In Shirati, Tanzania, an estimated 90% of the northern population lacks access to orthopaedic surgical services. To bridge this massive gap, a collaborative treatment model between traditional bonesetters and local hospital staff is successfully working. Patients who were previously invisible to the formal healthcare system are now reaching the care they need.

The project is a collaboration between the Shirati Foundation, Global Surgery Amsterdam and the Shirati KMT Designated District Hospital. It received support by the Global Surgery Foundation (GSF) through SURGfund.

The Next Step: Implementation

But collaboration alone is not enough. Too many patients, especially children and young adults with complex fractures, still do not receive the treatment they urgently need.

The next crucial step is implementation. Together with bonesetters, surgeons, nurses, patients, administrators, and local authorities, the project will define exactly what good fracture care means in this specific context. By identifying where the system currently falls short, the team will develop locally driven strategies to strengthen fracture care in a sustainable way.

The SURGfund Model in Action

This project exemplifies the fundamental shift in how global health financing is conceived and delivered through SURGfund. As the only fund dedicated exclusively to surgical care systems, SURGfund places local partners in the driver’s seat and ensures that solutions are designed, led, and owned by the communities they serve.

By providing initial catalytic funding, technical assistance, and capacity building, GSF supported the project's evolution into a robust, life-saving model. Today, the initiative is actively rolling out in more areas.

Support Locally Led Healthcare

If you believe healthcare improvement should be locally led, we would really appreciate your vote.

Watch the video below to get a feeling for our project and the impact it is making on the ground.

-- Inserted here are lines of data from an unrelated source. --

Lemma every_checkEpochKey p Q tr :
  let groupId := submitPass.groupId p in
  (∀ tr' e, tr `prefix_of` tr' → unread groupId tr' e →
     (∃ r parsed, r ∈ submitPass.records p ∧ recordPass.parsed r = Some parsed ∧
        RecordHeader.Epoch (Parsed.Header parsed) = e) → may tr' (StoreEpochKeys groupId e)) →
  (∀ e, unread groupId tr e) →
  Forall (isShaped groupId) (submitPass.records p) →
  (∀ tr' records refused, tr `prefix_of` tr' →
     length records = length (submitPass.records p) →
     (refused = refusal.passed ∧ Forall (keyed groupId tr') records ∧
      recordPass.projection <$> records = recordPass.projection <$> submitPass.records p ∧
      recordPass.parsed <$> records = recordPass.parsed <$> submitPass.records p) ∨
     plain (refusal.reason refused) →
     Q tr' (submitPass.set_records records p, refused)) →
  every (checkEpochKey p) Q tr.
Proof.
  intros groupId Hm Hun Hs HQ. unfold checkEpochKey. apply wp_bind. fold groupId.
  enough (∀ l index seen tr0, tr `prefix_of` tr0 → l ⊆ submitPass.records p →
    Forall (isShaped groupId) l → memo groupId tr0 seen →
    every (forEach (lookupKey groupId) index seen l)
      (λ tr' out, tr0 `prefix_of` tr' ∧ length out.1.2 = length l ∧
         match out.2 with
         | None => Forall (keyed groupId tr') out.1.2 ∧
                   recordPass.projection <$> out.1.2 = recordPass.projection <$> l ∧
                   recordPass.parsed <$> out.1.2 = recordPass.parsed <$> l
         | Some r => refusal.reason r = REASON_REJECTED
         end) tr0) as HL.
  { eapply wp_mono; [|apply (HL _ _ _ tr); [done|done|exact Hs|] ].
    - intros tr' [ [seen records] refused] (Hp & Hl & Hr). cbn in *. apply HQ; [done|done|].
      destruct refused as [r|]; cbn; [right; left; done|left]. split; [done|exact Hr].
    - split; [by intros e k|]. intros e r Hin. by apply Hun in Hin. }
  induction l as [|a l IH]; intros index seen tr0 Hpre Hin Hl Hmemo; [done|]. cbn [forEach].
  apply Forall_cons in Hl as [ (parsed & att & sent & Ha) Hl].
  assert (l ⊆ submitPass.records p) as Hin' by (intros x Hx; apply Hin; by right).
  apply wp_bind. unfold lookupKey at 1. rewrite (sh_parsed _ _ _ _ _ Ha).
  cbn [deref mbind prog_mbind prog_bind].
  set (epoch := RecordHeader.Epoch (Parsed.Header parsed)).
  assert (∀ tr1 seen1 k, tr0 `prefix_of` tr1 → memo groupId tr1 seen1 → seen1 !! epoch = Some k →
    every ('(s, l', refused) ← forEach (lookupKey groupId) (S index) seen1 l;
           Return (s, recordPass.set_writeKey k a :: l', refused))
      (λ tr' out, tr0 `prefix_of` tr' ∧ length out.1.2 = S (length l) ∧
         match out.2 with
         | None => Forall (keyed groupId tr') out.1.2 ∧
                   recordPass.projection <$> out.1.2 = recordPass.projection <$> a :: l ∧
                   recordPass.parsed <$> out.1.2 = recordPass.parsed <$> a :: l
         | Some r => refusal.reason r = REASON_REJECTED
         end) tr1) as Hnext.
  { intros tr1 seen1 k Hp1 Hm1 Hk. apply wp_bind. eapply wp_mono; [|apply IH; [by etrans|done..] ].
    intros tr2 [ [s2 l2] r2] (Hp2 & Hl2 & Hr2). cbn in *. split; [by etrans|]. split; [by rewrite Hl2|].
    destruct r2 as [r|]; [done|]. destruct Hr2 as (Hf & Hpr & Hpa). split; [|by rewrite Hpr, Hpa].
    constructor; [|done]. exists parsed, att, sent. split; [by apply shaped_writeKey|].
    eapply keyRead_mono; [exact Hp2|]. by apply Hm1. }
  destruct (seen !! epoch) as [k|] eqn:Hk; [by apply (Hnext _ _ k)|].
  split.
  { apply Hm; [done| |by exists a, parsed; split; [apply Hin; left|split; [apply Ha|] ] ].
    intros r Hr. apply Hmemo in Hr as [? Hr]. congruence. }
  intros keys _. destruct keys as [keys|e]; [|split; [by eexists|done] ]. cbn [prog_mbind prog_bind].
  case_bool_decide as Hnil; [split; [by eexists|done] |].
  apply (Hnext _ _ (EpochKeys.WriteKey keys)); [by eexists| |by rewrite lookup_insert_eq].
  split.
  - intros e k. rewrite lookup_insert_Some. intros [ [<- <-]|[_ He] ].
    + exists keys. split; [apply elem_of_app; right; by apply list_elem_of_singleton|done].
    + eapply keyRead_mono; [|by apply Hmemo]. by eexists.
  - intros e r Hr. apply elem_of_app in Hr as [Hr|Hr].
    + rewrite lookup_insert_is_Some'. right. by apply Hmemo in Hr.
    + apply list_elem_of_singleton in Hr. simplify_eq. by rewrite lookup_insert_eq.
Qed.

(** ** The authenticators and the bodies *)

Definition authed (conn : ApiConnection.t) (groupId : slice) (tr : list (event answer))
    (p : recordPass.t) : Prop :=
  ∃ parsed att sent, shaped groupId p parsed att sent ∧
    keyRead groupId tr (RecordHeader.Epoch (Parsed.Header parsed)) (recordPass.writeKey p) ∧
    VerifyWriteAuth (recordPass.writeKey p) (ApiConnection.ServerNonce conn) parsed = true.

Lemma every_checkWriteAuth p Q tr :
  Forall (keyed (submitPass.groupId p) tr) (submitPass.records p) →
  (∀ records refused,
     recordPass.projection <$> records = recordPass.projection <$> submitPass.records p →
     (refused = refusal.passed ∧
      Forall (authed (submitPass.conn p) (submitPass.groupId p) tr) records) ∨
     plain (refusal.reason refused) →
     ∀ tr', quietly tr tr' → Q tr' (submitPass.set_records records p, refused)) →
  every (checkWriteAuth p) Q tr.
Proof.
  intros Hk HQ. unfold checkWriteAuth.
  apply (every_eachRecord _ (keyed (submitPass.groupId p) tr)
    (authed (submitPass.conn p) (submitPass.groupId p) tr)); [|eauto|done].
  intros a tr' (parsed & att & sent & Ha & Hr). unfold writeAuth.
  rewrite (sh_parsed _ _ _ _ _ Ha). cbn. split; [done|]. split; [done|].
  destruct (VerifyWriteAuth _ _ _) eqn:Hv; [left|right; by left]. split; [done|].
  by exists parsed, att, sent.
Qed.

Definition hashed (conn : ApiConnection.t) (groupId : slice) (tr : list (event answer))
    (p : recordPass.t) : Prop :=
  ∃ parsed att sent, shaped groupId p parsed att sent ∧
    keyRead groupId tr (RecordHeader.Epoch (Parsed.Header parsed)) (recordPass.writeKey p) ∧
    VerifyWriteAuth (recordPass.writeKey p) (ApiConnection.ServerNonce conn) parsed = true ∧
    (RecordHeader.SizeBucket (Parsed.Header parsed) ≠ SizeBucketBlob →
     ContentHash (Parsed.CtBody parsed) = RecordHeader.BodyHash (Parsed.Header parsed)).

Vote for Local Voices for Lasting Care here — choose “Local Voices for Lasting Care – Tanzania” from the listed projects.

 

About the Project

The Building Bridges for Broken Bones project is a targeted intervention designed to improve outcomes for extremity fracture patients and bridge the massive gap in orthopaedic access in rural Tanzania. This project strengthens the local health system by building an effective, collaborative treatment model between traditional bonesetters and formal hospital staff, providing specialized trauma training, and developing locally driven strategies to ensure sustainable, life-saving fracture care.

About the Funding

This project is supported by SURGfund, the pooled financing mechanism of the Global Surgery Foundation (GSF) and the world’s only catalytic fund for strengthening surgical care systems.